(* ===== verification/Schemas.v ===== *)
(** * The request bodies of [POST /api/products] and [POST /api/orders]

    Lines 22-27 declare the bodies as the models [Product] and [Order] of
    [schemas.py], which is not under [src/]: their fields are the spec's
    (section 3), with the types of the records of [Api] and [Pricing].
    FastAPI hands pydantic what [json.loads] made of the body (a JSON
    object has distinct keys) and pydantic validates it in lax Python
    mode: every declared field with the validators of [Pydantic], all the
    errors of a body together, in the order of the fields, each located
    under ["body"] (and ["items", i] for the [i]-th item of an order).  A
    [Product] keeps the fields it does not declare as given
    ([extra="allow"]), an [OrderItem] and an [Order] drop them.  An
    absent or [null] body is a missing field ["body"]. *)

From Stdlib Require Import ZArith List String Ascii Bool Lia Floats.
From S2P Require Import Prelude Python PyString Pricing Api Pydantic.
Import ListNotations.
Open Scope string_scope.
Open Scope shop_scope.

(** Two parts of a model validated side by side: both values, or the
    errors of both in order. *)
Definition both {A B : Type} (ra : result A (list value)) (rb : result B (list value))
  : result (A * B) (list value) :=
  match ra, rb with
  | Ok a, Ok b => Ok (a, b)
  | Err e1, Err e2 => Err (e1 ++ e2)%list
  | Err e, Ok _ | Ok _, Err e => Err e
  end.

(** ** The fields of a model *)

Section Fields.
(** Where the model sits in the body, its items, and the object as
    received (the input of a missing-field error). *)
Variable loc : list value.
Variable d : dict.
Variable whole : value.

(** A required field. *)
Definition field {A : Type} (v : value -> result A verr_kind) (name : string) : result A (list value) :=
  match dict_get name d with
  | None => Err [verror Missing (loc ++ [VStr name])%list whole]
  | Some x => match v x with Ok a => Ok a | Err k => Err [verror k (loc ++ [VStr name])%list x] end
  end.

(** A field [Optional[...] = None]: absent or [null] is [None]. *)
Definition opt_field {A : Type} (v : value -> result A verr_kind) (name : string)
  : result (option A) (list value) :=
  match dict_get name d with
  | None | Some VNone => Ok None
  | Some x => match v x with Ok a => Ok (Some a) | Err k => Err [verror k (loc ++ [VStr name])%list x] end
  end.

End Fields.

(** ** [Product] *)

Definition product_fields : list string := ["title"; "description"; "category"; "price"].

Definition is_product_field (k : string) : bool := existsb (String.eqb k) product_fields.

(** [__pydantic_extra__]: the other fields, in the order received. *)
Definition product_extra (d : dict) : dict := filter (fun kv => negb (is_product_field (fst kv))) d.

Definition validate_product (loc : list value) (x : value) : result Product (list value) :=
  match x with
  | VDict d =>
      match both (field loc d x v_str "title")
             (both (field loc d x v_str "description")
                (both (field loc d x v_str "category") (field loc d x v_float "price"))) with
      | Ok (t, (ds, (c, p))) => Ok (mkProduct t ds c p (product_extra d))
      | Err es => Err es
      end
  | _ => Err [verror ModelAttributesType loc x]
  end.

(** ** [OrderItem] and [Order] *)

Section Orders.
Variable oversize : string -> int_error.

Definition validate_item (loc : list value) (x : value) : result OrderItem (list value) :=
  match x with
  | VDict d =>
      match both (field loc d x v_str "product_id")
             (both (field loc d x v_float "price") (field loc d x (v_int oversize) "quantity")) with
      | Ok (pid, (pr, q)) => Ok (mkItem pid pr q)
      | Err es => Err es
      end
  | _ => Err [verror ModelAttributesType loc x]
  end.

(** [List[OrderItem]]: every item, the errors of all of them. *)
Fixpoint validate_items (loc : list value) (i : Z) (xs : list value) : result (list OrderItem) (list value) :=
  match xs with
  | [] => Ok []
  | x :: r =>
      match both (validate_item (loc ++ [VInt i])%list x) (validate_items loc (i + 1) r) with
      | Ok (a, l) => Ok (a :: l)
      | Err es => Err es
      end
  end.

Definition items_field (loc : list value) (d : dict) (whole : value) : result (list OrderItem) (list value) :=
  match dict_get "items" d with
  | None => Err [verror Missing (loc ++ [VStr "items"])%list whole]
  | Some (VList xs) => validate_items (loc ++ [VStr "items"])%list 0 xs
  | Some x => Err [verror ListType (loc ++ [VStr "items"])%list x]
  end.

Definition validate_order (loc : list value) (x : value) : result Order (list value) :=
  match x with
  | VDict d =>
      match both (items_field loc d x)
             (both (opt_field loc d v_float "shipping")
                (both (opt_field loc d v_float "subtotal") (opt_field loc d v_float "total"))) with
      | Ok (its, (sh, (sub, tot))) => Ok (mkOrder its sh sub tot)
      | Err es => Err es
      end
  | _ => Err [verror ModelAttributesType loc x]
  end.

End Orders.

(** FastAPI's body parameter: an absent or [null] body is missing, any
    other value is validated at location ["body"]. *)
Definition validate_body {A : Type} (validate : list value -> value -> result A (list value)) (x : value)
  : result A (list value) :=
  match x with
  | VNone => Err [verror Missing [VStr "body"] VNone]
  | _ => validate [VStr "body"] x
  end.

(** An error of either part is among the errors of both. *)
Lemma both_err_l {A B : Type} (ra : result A (list value)) (rb : result B (list value)) es x :
  ra = Err es -> In x es -> exists es', both ra rb = Err es' /\ In x es'.
Proof.
  intros -> Hx. destruct rb as [b|es2]; cbn; eexists; split; try reflexivity; [exact Hx|].
  apply in_or_app. left. exact Hx.
Qed.

Lemma both_err_r {A B : Type} (ra : result A (list value)) (rb : result B (list value)) es x :
  rb = Err es -> In x es -> exists es', both ra rb = Err es' /\ In x es'.
Proof.
  intros -> Hx. destruct ra as [a|es1]; cbn; eexists; split; try reflexivity; [exact Hx|].
  apply in_or_app. right. exact Hx.
Qed.

Lemma field_err {A : Type} loc d whole (v : value -> result A verr_kind) name x k :
  dict_get name d = Some x -> v x = Err k ->
  field loc d whole v name = Err [verror k (loc ++ [VStr name])%list x].
Proof. intros Hd Hv. unfold field. rewrite Hd, Hv. reflexivity. Qed.

(** A bad item makes the list of items fail with its error. *)
Lemma validate_items_err o loc xs i x e :
  nth_error xs i = Some x ->
  forall j, (exists es, validate_item o (loc ++ [VInt (j + Z.of_nat i)])%list x = Err es /\ In e es) ->
  exists es, validate_items o loc j xs = Err es /\ In e es.
Proof.
  revert i; induction xs as [|y xs IH]; intros [|i] Hn j (es & Hes & He); cbn in Hn; try discriminate.
  - injection Hn as ->. rewrite Z.add_0_r in Hes. cbn [validate_items].
    destruct (both_err_l _ (validate_items o loc (j + 1) xs) _ _ Hes He) as (es' & -> & He').
    eauto.
  - destruct (IH i Hn (j + 1)%Z) as (es1 & H1 & He1).
    { exists es. split; [|exact He]. rewrite <- Hes. do 4 f_equal. lia. }
    cbn [validate_items].
    destruct (both_err_r (validate_item o (loc ++ [VInt j])%list y) _ _ _ H1 He1) as (es' & -> & He').
    eauto.
Qed.

(** An item whose [quantity] pydantic rejects makes the whole order fail,
    with that error at [loc + ["items", i, "quantity"]] among the errors. *)
Lemma validate_order_quantity_err o loc b its i it x k :
  dict_get "items" b = Some (VList its) -> nth_error its i = Some (VDict it) ->
  dict_get "quantity" it = Some x -> v_int o x = Err k ->
  exists es, validate_order o loc (VDict b) = Err es /\
             In (verror k (loc ++ [VStr "items"; VInt (Z.of_nat i); VStr "quantity"])%list x) es.
Proof.
  intros Hits Hi Hq Hk. set (e := verror k _ x).
  set (l := ((loc ++ [VStr "items"]) ++ [VInt (0 + Z.of_nat i)])%list).
  assert (Hitem : exists es, validate_item o l (VDict it) = Err es /\ In e es).
  { cbn [validate_item].
    destruct (both_err_r (field l it (VDict it) v_float "price") _ _ e
                (field_err l it (VDict it) (v_int o) _ _ _ Hq Hk)) as (es1 & H1 & He1).
    { subst e l. rewrite <- !app_assoc. left. reflexivity. }
    destruct (both_err_r (field l it (VDict it) v_str "product_id") _ _ _ H1 He1) as (es2 & -> & He2).
    eauto. }
  destruct (validate_items_err o _ its i (VDict it) e Hi 0 Hitem) as (es & Hes & He).
  cbn [validate_order]. unfold items_field at 1. rewrite Hits.
  destruct (both_err_l _ (both (opt_field loc b v_float "shipping")
                             (both (opt_field loc b v_float "subtotal") (opt_field loc b v_float "total")))
              _ _ Hes He) as (es' & -> & He').
  eauto.
Qed.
· · · · · · ·
**What you are asked to do:** The output must consist solely of the lines from the first line of the records through the line containing "object has distinct", reproduced exactly.

**Reply:**
(* ===== verification/Schemas.v ===== *)
(** * The request bodies of [POST /api/products] and [POST /api/orders]

    Lines 22-27 declare the bodies as the models [Product] and [Order] of
    [schemas.py], which is not under [src/]: their fields are the spec's
    (section 3), with the types of the records of [Api] and [Pricing].
    FastAPI hands pydantic what [json.loads] made of the body (a JSON
    object has distinct keys) and pydantic validates it in lax Python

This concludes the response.